Immunotherapeutics that redirect the immune system toward cancerous cells have been extensively researched over the past decades. T cell engagers, such as BiTEs, are moving through clinical trials for many types of cancers. However, their small hydrodynamic radius and lack of Fc mediated recycling results in short plasma half-lives upon intravenous administration, which prevents the achievement of minimum effective concentrations in solid tumors. The local administration of T cell engagers provides a method to achieve therapeutic concentrations in tumor tissue. Herein, we developed a new T cell engager scaffold optimized for local delivery by increasing the size of the conjugate to extend tissue residence time and established a synthetic protocol to rapidly exchange the cancer targeting ligand towards addressing tumor heterogeneity.
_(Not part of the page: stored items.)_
Inductive executeBackup (e : BackupExecutor) (job : Job) (clock startedAt finishedAt : Time) (newID : outcome string)
    (s : gmap string B) : outcome Backup -> gmap string B -> Prop :=
| xb_refused err :
    prepareBackup e job s = Err err -> executeBackup e job clock startedAt finishedAt newID s (Err err) s
| xb_engine_error plan b err b' :
    prepareBackup e job s = Ok (plan, b) -> runBackupEngine e job plan b (Err err) b' ->
    executeBackup e job clock startedAt finishedAt newID s (Err err) (<[jb_StorageID job := b']> s)
| xb_done plan b result parentID b' r b2 :
    prepareBackup e job s = Ok (plan, b) -> runBackupEngine e job plan b (Ok (result, parentID)) b' ->
    commitBackup e job plan result parentID clock startedAt finishedAt newID b' = (r, b2) ->
    executeBackup e job clock startedAt finishedAt newID s r (<[jb_StorageID job := b2]> s).

(** ** Restores *)

Fixpoint objectRefs (objects : list MObject) : outcome (list ChunkRef) :=
  match objects with
  | [] => Ok []
  | object :: rest =>
      refs <~ PipelineRefs (mo_Chunks object) ;;
      more <~ objectRefs rest ;;
      Ok (refs ++ more)
  end.

Definition manifestRefs (m : Manifest) : outcome (list ChunkRef) := objectRefs (mf_Objects m).

(** The references of all manifests, one after the other, with the number of
    objects and of stored bytes. *)
Fixpoint refs_of_manifests (b : B) (pk : bytes) (manifestIDs : list string) : outcome (list ChunkRef * Z * Z) :=
  match manifestIDs with
  | [] => Ok ([], 0, 0)
  | manifestID :: rest =>
      if IDIsZero manifestID then Err "restore manifest id is required"
      else
        m <~ loadByID manifestID pk b ;;
        refs <~ manifestRefs m ;;
        more <~ refs_of_manifests b pk rest ;;
        let '(refs', objects, stored) := more in
        Ok (refs ++ refs', zlen (mf_Objects m) + objects, foldr (fun ref n => cr_stored ref + n) 0 refs + stored)
  end.

Definition restoreRefs (b : B) (pk : bytes) (manifestIDs : list string) : outcome (list ChunkRef * RestoreReport) :=
  all <~ refs_of_manifests b pk manifestIDs ;;
  let '(refs, objects, stored) := all in
  Ok (refs, mkRestoreReport "" "" [] objects (zlen refs) stored 0 false).

(** The storage and the manifests of a restore or a verification: those of
    the job, or those of the backup when the agent knows it. *)
Definition jobSources (e : BackupExecutor) (backupID storageID manifestID : string) (manifestIDs : list string) : string * list string :=
  let '(storageID, manifestID) :=
    match ex_Backups e !! backupID with
    | Some backup => (orID storageID (bk_StorageID backup), orID manifestID (bk_ManifestID backup))
    | None => (storageID, manifestID)
    end in
  (storageID, if Nat.eqb (length manifestIDs) 0 && negb (IDIsZero manifestID) then [manifestID] else manifestIDs).

Definition restoreMetadata (job : Job) : gmap string string :=
  <["backup_id" := jb_RestoreBackupID job]> {["job_id" := jb_ID job]}%string.

Definition executeRestore (e : BackupExecutor) (job : Job) (s : gmap string B) : outcome RestoreReport :=
  drivers <~ found (ex_Drivers e) "driver registry is required" ;;
  _ <~ found (ex_PipelineFactory e) "pipeline factory is required" ;;
  pk <~ publicKey e ;;
  if IDIsZero (jb_RestoreBackupID job) then Err "restore backup id is required"
  else
    let targetID := orID (jb_RestoreTargetID job) (jb_TargetID job) in
    target <~ found (ex_Targets e !! targetID) "restore target is not configured on agent" ;;
    let '(storageID, manifestIDs) :=
      jobSources e (jb_RestoreBackupID job) (jb_StorageID job) (jb_RestoreManifestID job) (jb_RestoreManifestIDs job) in
    if IDIsZero storageID then Err "restore storage id is required"
    else if Nat.eqb (length manifestIDs) 0 then Err "restore manifest ids are required"
    else
      backend <~ found (s !! storageID) "storage is not configured on agent" ;;
      driver <~ found (drivers !! dt_Driver target) "target driver is not implemented in this build" ;;
      made <~ pipelineFor e storageID ;;
      sources <~ restoreRefs backend pk manifestIDs ;;
      let '(refs, report) := sources in
      stats <~ Restore hashBytes gzip zstd order driver target made.1 backend refs
        (mkRestoreOptions (jb_RestoreReplaceExisting job) (jb_RestoreDryRun job) (restoreMetadata job)) ;;
      Ok (mkRestoreReport (jb_RestoreBackupID job) targetID manifestIDs (rrp_Objects report) (rrp_Chunks report)
            (rrp_StoredBytes report) (st_bytesIn stats) (jb_RestoreDryRun job)).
Redesigning T cell engagers for local administration utilized a full anti-CD3 antibody modified with short ethylene oxide ((EO)x) linkers for the grafting of cancer targeting peptides. Additionally, creating a scaffold using SPAAC-based conjugation allows for rapid fabrication of multivalent T cell engagers (MuTEs) for many cancers, utilizing an already existing library of cancer targeting peptides. Ideal grafting densities for short ethylene oxide ((EO)x) linkers were determined and tested in vitro in PSMA positive and HER2 positive cancer cell lines. In a local delivery in vitro model using embedded PSMA expressing spheroids, MuTEs resulted in greater cancer spheroid killing compared to traditional bispecific T cell engagers (BiTEs) over a 2-week period, with 2.5-fold greater cytotoxicity with MuTEs than BiTEs after 12 days. MuTEs have the potential to improve efficacy of T cell engagers for local delivery applications and offer a simplified synthetic pathway to develop a library to T cell engagers that target various cancer cell antigens.